Lemma response_full ns (n : inet) B ext p b k type code :
  net_ok n B ext -> pbufs (n_ps n) !! p = Some b -> B !! p = Some k -> p <= p_payload b -> p_payload b + 28 <= p + block_size k ->
  is_u8 type -> is_u8 code ->
  let orig := read_bytes (data (n_ps n)) (p_payload b) 28 in
  let dest := iph_src (data (n_ps n)) (p_payload b) in
  Forall is_u8 orig -> (forall nif, ip4_route ns dest = Some nif -> can_send nif 56) ->
  exists n' B' fs, icmp_send_response ns n p type code = Ret n' /\ net_ok n' B' ext /\ link_log (n_lk n') = link_log (n_lk n) ++ fs
    /\ match ip4_route ns dest with
       | None => fs = []
       | Some nif =>
           heap_full (n_ps n) PBUF_IP 36 /\ fs = []
           \/ exists hchk chk, let hdr := ip_header 20 0 56 (ip_id n) 0 ICMP_TTL IP_PROTO_ICMP hchk (netif_ip4_addr nif) dest in
                fs = [(netif_num nif, dest, hdr ++ icmp_error type code chk orig)]
                /\ inet_chksum 0 hdr = 0 /\ inet_chksum 0 (icmp_error type code chk orig) = 0
       end
    /\ forall r lr, chain (n_ps n) r lr -> (0 < ext r)%nat -> r <> NULL -> own_data lr -> exists lr', same_packet (n_ps n) (n_ps n') r lr lr'.
Proof.
  intros [HI Hid] Hb Hk Hp1 Hp2 Ht Hcd orig dest Ho Hsend. destruct ip_layer_range as [Hlay Hl20]. unfold icmp_send_response.
  change (SIZEOF_ICMP_ECHO_HDR + IP_HLEN + ICMP_DEST_UNREACH_DATASIZE) with 36.
  destruct (alloc_ram_one (n_ps n) B _ PBUF_IP 36 HI Hlay ltac:(unfold_c; lia)) as [(st & Em & E & HI')|(q & st & k' & x & E & Hx & Hq & Hnew & HI')];
    rewrite E; cbn [mbind outcome_bind].
  { rewrite Z.eqb_refl. exists (with_ps n (with_pmem (n_ps n) st)), B, []. rewrite app_nil_r. do 2 (split; [done|]). split; [done|].
    split; [case_match; [left; split; [by exists st|done]|done]|].
    intros r lr Hr _ _ _. exists lr. split; [done|]. split; [apply same_packet_refl|done]. }
  rewrite (proj2 (Z.eqb_neq q NULL)) by done. cbn zeta in HI'. set (qb := Pbuf NULL x 36 36 _ _ _ _) in *. set (s1 := set_pbuf _ q qb) in *.
  rewrite (deref_ok s1 q qb) by apply lookup_insert_eq. cbn [mbind outcome_bind]. rewrite LWIP_ASSERT_ok by done. cbn [mbind outcome_bind].
  assert (Hpq : p <> q) by congruence. rewrite (deref_ok s1 p b) by (unfold s1; cbn; by rewrite lookup_insert_ne). cbn [mbind outcome_bind].
  change (p_payload qb) with x. change (p_len qb) with 36. change (data s1) with (data (n_ps n)).
  assert (Hap : x + 36 <= p_payload b \/ p_payload b + 28 <= x).
  { apply (fresh_apart s1 B _ p k q qb k' (p_payload b) 28 HI'); try done. apply lookup_insert_eq. }
  destruct (response_stores (data (n_ps n)) x (p_payload b) type code Hap Ht Hcd Ho) as (Esrc & (chk & Hrd & Hv) & Hfr).
  set (m2 := MEMCPY _ _ _ _) in *. rewrite Esrc. fold dest. change (Z.to_nat 36) with 36%nat. set (m4 := icmph_chksum_set (icmph_chksum_set m2 x 0) x _) in *.
  assert (HI1 : forall m, net_ok (with_ps n (with_data s1 m)) (<[q := BHeap k']> B) (ext_add ext q)).
  { intros m. split; [|done]. eapply inv_ext_eq; [|apply inv_data; exact HI']. intros a _. unfold ext_add. cbn. case_decide; lia. }
  assert (Hcq : forall m, chain (with_data s1 m) q [(q, qb)]).
  { intros m. split; [split_and!; [done|apply lookup_insert_eq|done]|]. split_and!; [unfold_c; cbn; lia|done|unfold_c; cbn; lia|done]. }
  assert (Hfresh : forall r lr, chain (n_ps n) r lr -> own_data lr ->
    q ∉ lr.*1 /\ range (x - 20) (Z.to_nat (20 + 36)) ## addrs lr
    /\ forall m, (forall y, ~ (x <= y < x + 36) -> byte m y = byte (data (n_ps n)) y) -> chain (with_data s1 m) r lr /\ contents m lr = contents (data (n_ps n)) lr).
  { intros r lr Hr Hor. assert (Hqr : q ∉ lr.*1).
    { intros Hin. apply list_elem_of_fmap in Hin as ([a c] & -> & Hin). pose proof (seg_lookup _ _ _ _ _ _ (proj1 Hr) Hin). cbn in *. congruence. }
    assert (Hr1 : chain s1 r lr) by (split; [apply seg_insert; [apply Hr|done]|apply Hr]). destruct (layer_facts _ Hlay) as (? & _).
    pose proof (head_apart s1 _ _ q qb [] 20 r lr HI' (Hcq (data s1)) ltac:(by apply Forall_singleton) ltac:(lia) ltac:(cbn; lia) ltac:(cbn; lia) Hr1 Hor Hqr) as Har.
    split; [done|]. split; [exact Har|]. intros m Hm. split; [exact Hr1|]. apply contents_frame. intros y Hy. apply Hm. intros Hy'. apply (Har y); [|done].
    apply elem_of_range. cbn. lia. }
  change (with_ps (with_ps n s1) (with_data s1 m4)) with (with_ps n (with_data s1 m4)).
  change (with_ps (with_ps n s1) (with_data s1 m2)) with (with_ps n (with_data s1 m2)).
  destruct (ip4_route ns dest) as [nif|] eqn:Er.
  - destruct (Hsend nif eq_refl) as [Hna Hmtu]. assert (Hdest : is_u32 dest) by (by apply iph_src_range).
    destruct (output_if_full (with_ps n (with_data s1 m4)) (<[q := BHeap k']> B) (ext_add ext q) q qb [] None dest ICMP_TTL 0 IP_PROTO_ICMP nif 0)
      as (e & n1 & B1 & hchk & Eo & HIo & Hido & Hlog & Hhv & Hkeep); try done; [apply HI1|apply Hcq|unfold ext_add; rewrite decide_True by done; lia| |].
    { destruct (layer_facts _ Hlay) as (? & _). split_and!; [done|cbn; lia|cbn; lia|]. intros y _ Hy. by apply not_elem_of_nil in Hy. }
    rewrite Eo. cbn [mbind outcome_bind].
    destruct (net_free_spec n1 B1 ext q) as (n' & B' & Ef & Hok' & Hlk & _ & Hd' & Horefs); [split; [done|rewrite Hido; apply u16_range]|done|].
    rewrite Ef. exists n', B', [(netif_num nif, dest, ip_header 20 0 56 (ip_id n) 0 ICMP_TTL IP_PROTO_ICMP hchk (netif_ip4_addr nif) dest ++ icmp_error type code chk orig)].
    split; [done|]. split; [done|]. split; [|split; [right; by exists hchk, chk|]].
    + rewrite Hlk, Hlog. assert (Ec : contents m4 [(q, qb)] = icmp_error type code chk orig).
      { rewrite contents_cons. change (contents m4 []) with (@nil Z). rewrite app_nil_r. exact Hrd. }
      by rewrite <- Ec.
    + intros r lr Hr Her Hrn Hor. destruct (Hfresh r lr Hr Hor) as (Hqr & Har & Hm). destruct (Hm m4 ltac:(intros y Hy; by apply Hfr)) as [Hc4 Ed4].
      destruct (Hkeep r lr Hc4) as (l1 & S1 & S2 & S3); [unfold ext_add; case_decide; lia|done| | |].
      { intros a Ha Ha'. apply list_elem_of_singleton in Ha'. cbn in Ha'. by subst a. }
      { intros y Hy. apply Har. apply elem_of_range in Hy. cbn in Hy. apply elem_of_range. lia. }
      apply (same_packet_then _ (n_ps n1) _ r lr l1); [by split; [|split; [|rewrite S3]]|].
      apply (only_refs_packet _ _ _ _ r l1 (inv_not_null _ _ _ HIo) (proj1 Hok') Horefs Hd' S1). right. apply (inv_ext _ _ _ (proj1 Hok')); [done|lia].
  - cbn [mbind outcome_bind]. destruct (net_free_spec (with_ps n (with_data s1 m2)) (<[q := BHeap k']> B) ext q) as (n' & B' & Ef & Hok' & Hlk & _ & Hd' & Horefs); [apply HI1|done|].
    rewrite Ef. exists n', B', []. rewrite app_nil_r. split; [done|]. split; [done|]. split; [by rewrite Hlk|]. split; [done|].
    intros r lr Hr Her Hrn Hor. destruct (Hfresh r lr Hr Hor) as (Hqr & _ & Hm). destruct (Hm m2 ltac:(intros y Hy; by apply Hfr)) as [Hc2 Ed2].
    destruct (only_refs_packet _ _ _ _ r lr (inv_not_null _ _ _ (proj1 (HI1 m2))) (proj1 Hok') Horefs Hd' Hc2) as (l2 & S1 & S2 & S3).
    { right. apply (inv_ext _ _ _ (proj1 Hok')); [done|lia]. }
    exists l2. split; [done|]. split; [done|]. by rewrite S3.
Qed.

Lemma response_spec ns (n : inet) B ext p b k type code :
  net_ok n B ext -> pbufs (n_ps n) !! p = Some b -> B !! p = Some k -> p <= p_payload b -> p_payload b + 28 <= p + block_size k ->
  is_u8 type -> is_u8 code ->
  let orig := read_bytes (data (n_ps n)) (p_payload b) 28 in
  let dest := iph_src (data (n_ps n)) (p_payload b) in
  Forall is_u8 orig -> (forall nif, ip4_route ns dest = Some nif -> can_send nif 56) ->
  exists n' B' fs, icmp_send_response ns n p type code = Ret n' /\ net_ok n' B' ext /\ link_log (n_lk n') = link_log (n_lk n) ++ fs
    /\ match ip4_route ns dest with
       | None => fs = []
       | Some nif =>
           heap_full (n_ps n) PBUF_IP 36 /\ fs = []
           \/ exists hchk chk, let hdr := ip_header 20 0 56 (ip_id n) 0 ICMP_TTL IP_PROTO_ICMP hchk (netif_ip4_addr nif) dest in
                fs = [(netif_num nif, dest, hdr ++ icmp_error type code chk orig)]
                /\ inet_chksum 0 hdr = 0 /\ inet_chksum 0 (icmp_error type code chk orig) = 0
       end.
Proof.
  intros Hok Hb Hk H1 H2 Ht Hcd orig dest Ho Hsend.
  destruct (response_full ns n B ext p b k type code Hok Hb Hk H1 H2 Ht Hcd Ho Hsend) as (n' & B' & fs & E1 & E2 & E3 & E4 & _). by exists n', B', fs.
Qed.

(** The start of the data of a packet lies in its block. *)
Lemma own_block (s : pst) B ext p b n :
  pbuf_inv s B ext -> pbufs s !! p = Some b -> is_contiguous b = true -> is_custom b = false -> 0 < n <= p_len b ->
  exists k, B !! p = Some k /\ p <= p_payload b /\ p_payload b + n <= p + block_size k.
Proof.
  intros HI Hb Hcg Hcu Hn.
  destruct (own_data_block _ _ _ _ _ (p_payload b) HI Hb Hcg Hcu) as (k & Hk & R1); [apply elem_of_range; cbn; lia|].
  destruct (own_data_block _ _ _ _ _ (p_payload b + n - 1) HI Hb Hcg Hcu) as (k2 & Hk2 & R2); [apply elem_of_range; cbn; lia|].
  exists k. rewrite Hk in Hk2. injection Hk2 as <-. split; [done|lia].
Qed.

Lemma IPH_HL_BYTES_range m a : 0 <= IPH_HL_BYTES m a <= 60.
Proof.
  unfold IPH_HL_BYTES, IPH_HL. change 15 with (Z.ones 4). rewrite Z.land_ones by lia. change (2 ^ 4) with 16.
  rewrite u8_small by (unfold_c; Z.div_mod_to_equations; lia). Z.div_mod_to_equations. lia.
Qed.

(** The first byte of a packet and the type of its message. *)
(** A field of a header at the start of a packet. *)
Lemma header_load (s : pst) p b l (k n : nat) :
  chain s p ((p, b) :: l) -> k + n <= p_len b ->
  load n (data s) (p_payload b + k) = le_val (take n (drop k (contents (data s) ((p, b) :: l)))).
Proof.
  intros Hc Hk. rewrite contents_cons. unfold node_bytes. cbn [snd]. rewrite (load_part _ _ k n (Z.to_nat (p_len b))) by lia.
  rewrite drop_app_le by (rewrite read_bytes_length; lia). rewrite take_app_le; [done|]. rewrite length_drop, read_bytes_length. lia.
Qed.

Lemma first_byte (s : pst) p b l :
  chain s p ((p, b) :: l) -> 0 < p_len b -> take 1 (contents (data s) ((p, b) :: l)) = [load 1 (data s) (p_payload b)].
Proof.
  intros Hc Hl. rewrite contents_cons. unfold node_bytes. cbn [snd]. replace (Z.to_nat (p_len b)) with (S (Z.to_nat (p_len b - 1))) by lia.
  rewrite read_bytes_S. cbn. by rewrite Z.add_0_r.
Qed.

#[local] Instance echo_request_dec d : Decision (echo_request d).
Proof. unfold echo_request. apply _. Defined.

:::

All lines from the one with "exists k. rewrite" through the end of the records need to be copied exactly, and no other lines.

◆ OUTPUT BELOW
  exists k. rewrite Hk in Hk2. injection Hk2 as <-. split; [done|lia].
Qed.

Lemma IPH_HL_BYTES_range m a : 0 <= IPH_HL_BYTES m a <= 60.
Proof.
  unfold IPH_HL_BYTES, IPH_HL. change 15 with (Z.ones 4). rewrite Z.land_ones by lia. change (2 ^ 4) with 16.
  rewrite u8_small by (unfold_c; Z.div_mod_to_equations; lia). Z.div_mod_to_equations. lia.
Qed.

(** The first byte of a packet and the type of its message. *)
(** A field of a header at the start of a packet. *)
Lemma header_load (s : pst) p b l (k n : nat) :
  chain s p ((p, b) :: l) -> k + n <= p_len b ->
  load n (data s) (p_payload b + k) = le_val (take n (drop k (contents (data s) ((p, b) :: l)))).
Proof.
  intros Hc Hk. rewrite contents_cons. unfold node_bytes. cbn [snd]. rewrite (load_part _ _ k n (Z.to_nat (p_len b))) by lia.
  rewrite drop_app_le by (rewrite read_bytes_length; lia). rewrite take_app_le; [done|]. rewrite length_drop, read_bytes_length. lia.
Qed.

Lemma first_byte (s : pst) p b l :
  chain s p ((p, b) :: l) -> 0 < p_len b -> take 1 (contents (data s) ((p, b) :: l)) = [load 1 (data s) (p_payload b)].
Proof.
  intros Hc Hl. rewrite contents_cons. unfold node_bytes. cbn [snd]. replace (Z.to_nat (p_len b)) with (S (Z.to_nat (p_len b - 1))) by lia.
  rewrite read_bytes_S. cbn. by rewrite Z.add_0_r.
Qed.

#[local] Instance echo_request_dec d : Decision (echo_request d).
Proof. unfold echo_request. apply _. Defined.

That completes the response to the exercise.